Look through the records below for the line holding "if size =? 0 then mret 0 else". Write it out exactly, with each following line through the line holding "if size <=?".

DATA RECORDS below:

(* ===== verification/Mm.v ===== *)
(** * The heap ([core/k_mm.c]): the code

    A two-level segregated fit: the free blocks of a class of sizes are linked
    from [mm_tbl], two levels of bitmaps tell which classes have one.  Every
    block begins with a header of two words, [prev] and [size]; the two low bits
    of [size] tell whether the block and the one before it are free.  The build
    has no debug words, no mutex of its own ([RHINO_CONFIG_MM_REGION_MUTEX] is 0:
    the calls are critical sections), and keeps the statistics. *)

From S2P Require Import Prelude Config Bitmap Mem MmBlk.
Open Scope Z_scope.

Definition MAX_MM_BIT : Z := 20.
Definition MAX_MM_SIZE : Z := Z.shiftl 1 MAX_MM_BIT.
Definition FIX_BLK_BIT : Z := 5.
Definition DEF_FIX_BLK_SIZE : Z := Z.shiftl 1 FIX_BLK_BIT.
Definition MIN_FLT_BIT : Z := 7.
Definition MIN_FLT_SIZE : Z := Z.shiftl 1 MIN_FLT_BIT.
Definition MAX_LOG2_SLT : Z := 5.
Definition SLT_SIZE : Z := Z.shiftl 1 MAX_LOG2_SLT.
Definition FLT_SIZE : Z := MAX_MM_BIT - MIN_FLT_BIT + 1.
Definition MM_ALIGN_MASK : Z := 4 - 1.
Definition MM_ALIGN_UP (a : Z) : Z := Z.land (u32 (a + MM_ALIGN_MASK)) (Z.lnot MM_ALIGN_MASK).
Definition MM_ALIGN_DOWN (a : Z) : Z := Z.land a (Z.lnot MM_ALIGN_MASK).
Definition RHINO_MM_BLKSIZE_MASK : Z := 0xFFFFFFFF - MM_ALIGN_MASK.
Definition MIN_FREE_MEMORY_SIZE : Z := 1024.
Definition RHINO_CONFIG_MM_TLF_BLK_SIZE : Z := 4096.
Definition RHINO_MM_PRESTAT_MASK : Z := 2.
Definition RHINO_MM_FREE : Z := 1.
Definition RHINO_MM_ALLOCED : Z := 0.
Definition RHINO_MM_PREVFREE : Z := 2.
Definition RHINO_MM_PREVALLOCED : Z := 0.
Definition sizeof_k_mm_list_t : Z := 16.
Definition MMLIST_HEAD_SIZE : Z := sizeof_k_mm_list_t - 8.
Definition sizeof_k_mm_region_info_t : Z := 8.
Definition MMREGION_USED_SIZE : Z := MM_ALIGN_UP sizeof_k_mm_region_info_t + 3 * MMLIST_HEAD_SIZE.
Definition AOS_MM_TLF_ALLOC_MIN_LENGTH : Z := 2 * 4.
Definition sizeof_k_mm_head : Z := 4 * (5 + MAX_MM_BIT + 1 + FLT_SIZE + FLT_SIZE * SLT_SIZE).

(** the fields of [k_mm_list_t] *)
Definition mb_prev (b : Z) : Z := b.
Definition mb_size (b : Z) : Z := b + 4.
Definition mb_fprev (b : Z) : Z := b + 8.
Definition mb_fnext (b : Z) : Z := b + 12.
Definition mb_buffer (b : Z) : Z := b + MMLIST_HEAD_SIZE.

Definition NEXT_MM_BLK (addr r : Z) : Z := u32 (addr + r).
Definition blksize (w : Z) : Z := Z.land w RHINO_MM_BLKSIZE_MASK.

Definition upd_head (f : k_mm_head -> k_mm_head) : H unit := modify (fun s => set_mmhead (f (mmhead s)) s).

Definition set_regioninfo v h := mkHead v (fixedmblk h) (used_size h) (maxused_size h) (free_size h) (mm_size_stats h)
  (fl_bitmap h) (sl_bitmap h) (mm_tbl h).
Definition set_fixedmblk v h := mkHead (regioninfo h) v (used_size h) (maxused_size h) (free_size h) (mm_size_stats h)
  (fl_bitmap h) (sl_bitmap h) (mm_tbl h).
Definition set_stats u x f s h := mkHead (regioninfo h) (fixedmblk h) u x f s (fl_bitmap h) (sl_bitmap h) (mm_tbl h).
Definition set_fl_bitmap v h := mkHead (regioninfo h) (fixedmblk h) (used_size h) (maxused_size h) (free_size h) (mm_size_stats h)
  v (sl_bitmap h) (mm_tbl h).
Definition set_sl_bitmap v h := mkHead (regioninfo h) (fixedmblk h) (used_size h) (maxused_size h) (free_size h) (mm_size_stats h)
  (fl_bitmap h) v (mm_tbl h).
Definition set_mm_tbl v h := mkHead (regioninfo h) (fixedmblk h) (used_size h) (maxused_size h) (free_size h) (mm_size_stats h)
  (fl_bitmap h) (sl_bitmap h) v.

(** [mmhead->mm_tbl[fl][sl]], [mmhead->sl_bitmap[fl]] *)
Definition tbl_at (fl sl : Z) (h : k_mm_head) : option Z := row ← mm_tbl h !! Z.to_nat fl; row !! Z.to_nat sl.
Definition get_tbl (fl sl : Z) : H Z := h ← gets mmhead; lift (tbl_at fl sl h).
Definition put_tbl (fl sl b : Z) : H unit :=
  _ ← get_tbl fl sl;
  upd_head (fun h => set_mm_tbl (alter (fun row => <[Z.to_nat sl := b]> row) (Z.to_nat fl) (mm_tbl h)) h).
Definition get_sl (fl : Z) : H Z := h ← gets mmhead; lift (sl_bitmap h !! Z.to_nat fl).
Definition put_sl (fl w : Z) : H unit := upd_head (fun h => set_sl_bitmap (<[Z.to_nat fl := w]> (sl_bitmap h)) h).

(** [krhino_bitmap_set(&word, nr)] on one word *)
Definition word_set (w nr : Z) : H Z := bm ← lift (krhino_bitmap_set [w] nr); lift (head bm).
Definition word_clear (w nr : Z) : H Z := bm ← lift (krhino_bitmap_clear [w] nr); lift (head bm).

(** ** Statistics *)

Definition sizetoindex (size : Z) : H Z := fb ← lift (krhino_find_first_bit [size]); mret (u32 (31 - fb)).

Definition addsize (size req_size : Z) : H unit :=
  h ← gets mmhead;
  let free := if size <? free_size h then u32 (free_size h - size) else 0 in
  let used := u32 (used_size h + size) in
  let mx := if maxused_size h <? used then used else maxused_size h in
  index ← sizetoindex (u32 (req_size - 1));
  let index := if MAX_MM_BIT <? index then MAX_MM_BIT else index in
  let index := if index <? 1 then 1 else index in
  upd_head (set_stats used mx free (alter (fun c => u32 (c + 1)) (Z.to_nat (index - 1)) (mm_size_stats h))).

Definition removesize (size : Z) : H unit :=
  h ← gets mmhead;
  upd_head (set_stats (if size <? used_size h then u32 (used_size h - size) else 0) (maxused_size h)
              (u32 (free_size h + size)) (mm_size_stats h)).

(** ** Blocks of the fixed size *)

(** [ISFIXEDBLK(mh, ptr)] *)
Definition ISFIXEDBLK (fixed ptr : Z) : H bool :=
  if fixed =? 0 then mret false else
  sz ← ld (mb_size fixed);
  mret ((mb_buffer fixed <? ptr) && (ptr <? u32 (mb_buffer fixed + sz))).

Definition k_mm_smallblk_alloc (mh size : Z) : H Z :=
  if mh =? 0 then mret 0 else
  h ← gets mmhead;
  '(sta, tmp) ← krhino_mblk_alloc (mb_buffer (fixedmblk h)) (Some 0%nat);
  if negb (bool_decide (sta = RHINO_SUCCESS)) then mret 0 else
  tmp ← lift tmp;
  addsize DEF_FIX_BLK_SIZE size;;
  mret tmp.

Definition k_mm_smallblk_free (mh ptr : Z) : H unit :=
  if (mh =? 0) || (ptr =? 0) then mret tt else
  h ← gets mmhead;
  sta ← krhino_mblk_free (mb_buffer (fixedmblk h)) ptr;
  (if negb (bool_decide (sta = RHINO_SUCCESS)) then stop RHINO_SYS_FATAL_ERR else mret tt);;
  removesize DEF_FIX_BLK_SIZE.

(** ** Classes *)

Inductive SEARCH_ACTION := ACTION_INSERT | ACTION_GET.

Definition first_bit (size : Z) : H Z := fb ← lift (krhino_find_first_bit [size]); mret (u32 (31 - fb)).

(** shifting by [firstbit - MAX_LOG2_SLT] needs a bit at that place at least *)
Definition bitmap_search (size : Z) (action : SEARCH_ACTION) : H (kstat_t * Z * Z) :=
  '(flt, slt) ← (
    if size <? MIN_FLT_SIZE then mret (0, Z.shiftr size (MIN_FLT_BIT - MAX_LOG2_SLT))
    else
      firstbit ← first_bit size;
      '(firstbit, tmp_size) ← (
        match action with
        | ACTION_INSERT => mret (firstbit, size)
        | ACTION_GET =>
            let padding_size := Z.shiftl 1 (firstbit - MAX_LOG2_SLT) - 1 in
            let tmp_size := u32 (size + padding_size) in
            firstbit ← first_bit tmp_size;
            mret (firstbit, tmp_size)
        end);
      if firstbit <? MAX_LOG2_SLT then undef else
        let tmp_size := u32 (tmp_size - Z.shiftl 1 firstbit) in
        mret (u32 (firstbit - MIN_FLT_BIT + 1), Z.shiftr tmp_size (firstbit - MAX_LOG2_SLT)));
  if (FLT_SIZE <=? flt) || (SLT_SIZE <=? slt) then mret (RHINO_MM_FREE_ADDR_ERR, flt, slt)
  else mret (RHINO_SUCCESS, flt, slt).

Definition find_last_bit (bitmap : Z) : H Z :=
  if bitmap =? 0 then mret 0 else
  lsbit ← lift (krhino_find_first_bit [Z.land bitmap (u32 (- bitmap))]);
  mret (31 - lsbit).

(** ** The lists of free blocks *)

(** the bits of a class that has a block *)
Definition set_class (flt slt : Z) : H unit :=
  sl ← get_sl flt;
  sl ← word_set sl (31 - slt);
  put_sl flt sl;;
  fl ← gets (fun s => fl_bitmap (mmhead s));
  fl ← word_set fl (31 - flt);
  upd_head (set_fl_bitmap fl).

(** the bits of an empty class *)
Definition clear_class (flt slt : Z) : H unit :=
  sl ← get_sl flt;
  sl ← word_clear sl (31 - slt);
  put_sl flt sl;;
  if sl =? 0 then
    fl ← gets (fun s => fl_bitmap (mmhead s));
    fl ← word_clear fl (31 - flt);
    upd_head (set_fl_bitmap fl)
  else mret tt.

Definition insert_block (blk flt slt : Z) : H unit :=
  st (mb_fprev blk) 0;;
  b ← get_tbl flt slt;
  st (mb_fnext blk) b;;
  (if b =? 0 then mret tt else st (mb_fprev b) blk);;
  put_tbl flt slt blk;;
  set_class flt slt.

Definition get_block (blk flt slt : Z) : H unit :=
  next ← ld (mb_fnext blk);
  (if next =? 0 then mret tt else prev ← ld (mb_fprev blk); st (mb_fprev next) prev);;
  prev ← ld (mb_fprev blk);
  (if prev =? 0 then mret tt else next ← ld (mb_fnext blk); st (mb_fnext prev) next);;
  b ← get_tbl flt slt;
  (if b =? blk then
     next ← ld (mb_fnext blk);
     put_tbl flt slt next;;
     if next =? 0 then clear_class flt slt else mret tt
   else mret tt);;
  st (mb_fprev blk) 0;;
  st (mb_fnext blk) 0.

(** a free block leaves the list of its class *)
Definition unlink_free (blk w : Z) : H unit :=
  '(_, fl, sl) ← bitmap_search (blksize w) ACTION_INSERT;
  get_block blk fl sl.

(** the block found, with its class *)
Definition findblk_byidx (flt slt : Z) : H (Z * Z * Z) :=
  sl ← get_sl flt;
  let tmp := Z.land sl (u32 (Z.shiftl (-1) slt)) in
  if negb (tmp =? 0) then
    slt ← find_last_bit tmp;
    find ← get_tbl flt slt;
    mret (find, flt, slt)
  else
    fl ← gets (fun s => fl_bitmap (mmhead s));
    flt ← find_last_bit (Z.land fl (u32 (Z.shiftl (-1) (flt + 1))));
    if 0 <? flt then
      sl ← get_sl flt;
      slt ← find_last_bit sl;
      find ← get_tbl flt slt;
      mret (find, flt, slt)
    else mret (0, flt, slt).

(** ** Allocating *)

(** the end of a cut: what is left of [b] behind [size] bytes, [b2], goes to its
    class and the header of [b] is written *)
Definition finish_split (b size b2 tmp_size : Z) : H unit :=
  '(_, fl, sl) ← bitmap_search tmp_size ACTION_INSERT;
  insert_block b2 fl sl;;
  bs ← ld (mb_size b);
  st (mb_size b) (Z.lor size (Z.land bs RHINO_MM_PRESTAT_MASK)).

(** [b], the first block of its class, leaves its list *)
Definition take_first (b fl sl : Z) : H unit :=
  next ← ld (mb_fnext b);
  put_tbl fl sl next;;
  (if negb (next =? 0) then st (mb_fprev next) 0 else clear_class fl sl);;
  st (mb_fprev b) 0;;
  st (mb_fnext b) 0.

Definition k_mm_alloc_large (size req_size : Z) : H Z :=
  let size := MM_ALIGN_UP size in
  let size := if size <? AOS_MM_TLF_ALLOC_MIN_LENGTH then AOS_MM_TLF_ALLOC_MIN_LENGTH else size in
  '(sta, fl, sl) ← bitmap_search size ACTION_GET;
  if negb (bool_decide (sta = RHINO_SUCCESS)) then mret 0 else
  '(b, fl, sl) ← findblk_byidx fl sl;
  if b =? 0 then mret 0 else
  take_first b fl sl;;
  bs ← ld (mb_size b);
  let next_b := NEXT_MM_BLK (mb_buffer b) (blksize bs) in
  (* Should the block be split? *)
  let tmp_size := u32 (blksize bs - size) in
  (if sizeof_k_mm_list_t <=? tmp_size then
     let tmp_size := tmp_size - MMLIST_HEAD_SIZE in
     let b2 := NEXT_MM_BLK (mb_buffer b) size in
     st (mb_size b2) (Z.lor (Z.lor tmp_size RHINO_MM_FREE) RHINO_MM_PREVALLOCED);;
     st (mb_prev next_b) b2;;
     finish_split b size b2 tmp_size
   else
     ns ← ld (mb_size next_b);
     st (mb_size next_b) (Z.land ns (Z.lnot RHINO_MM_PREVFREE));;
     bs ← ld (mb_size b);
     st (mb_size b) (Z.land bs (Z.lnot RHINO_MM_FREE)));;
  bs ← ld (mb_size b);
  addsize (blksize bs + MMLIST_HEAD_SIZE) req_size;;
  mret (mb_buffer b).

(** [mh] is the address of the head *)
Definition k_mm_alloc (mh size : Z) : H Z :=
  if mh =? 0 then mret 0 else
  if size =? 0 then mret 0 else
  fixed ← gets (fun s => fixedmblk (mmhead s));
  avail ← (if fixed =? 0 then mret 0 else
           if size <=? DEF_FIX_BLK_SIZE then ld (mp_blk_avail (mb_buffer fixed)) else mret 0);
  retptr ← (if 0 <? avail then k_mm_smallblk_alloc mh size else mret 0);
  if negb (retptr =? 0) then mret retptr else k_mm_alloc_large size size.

End of DATA RECORDS.

- **SOLUTION TO THIS EXERCISE**:
  if size =? 0 then mret 0 else
  fixed ← gets (fun s => fixedmblk (mmhead s));
  avail ← (if fixed =? 0 then mret 0 else
           if size <=? DEF_FIX_BLK_SIZE then ld (mp_blk_avail (mb_buffer fixed)) else mret 0);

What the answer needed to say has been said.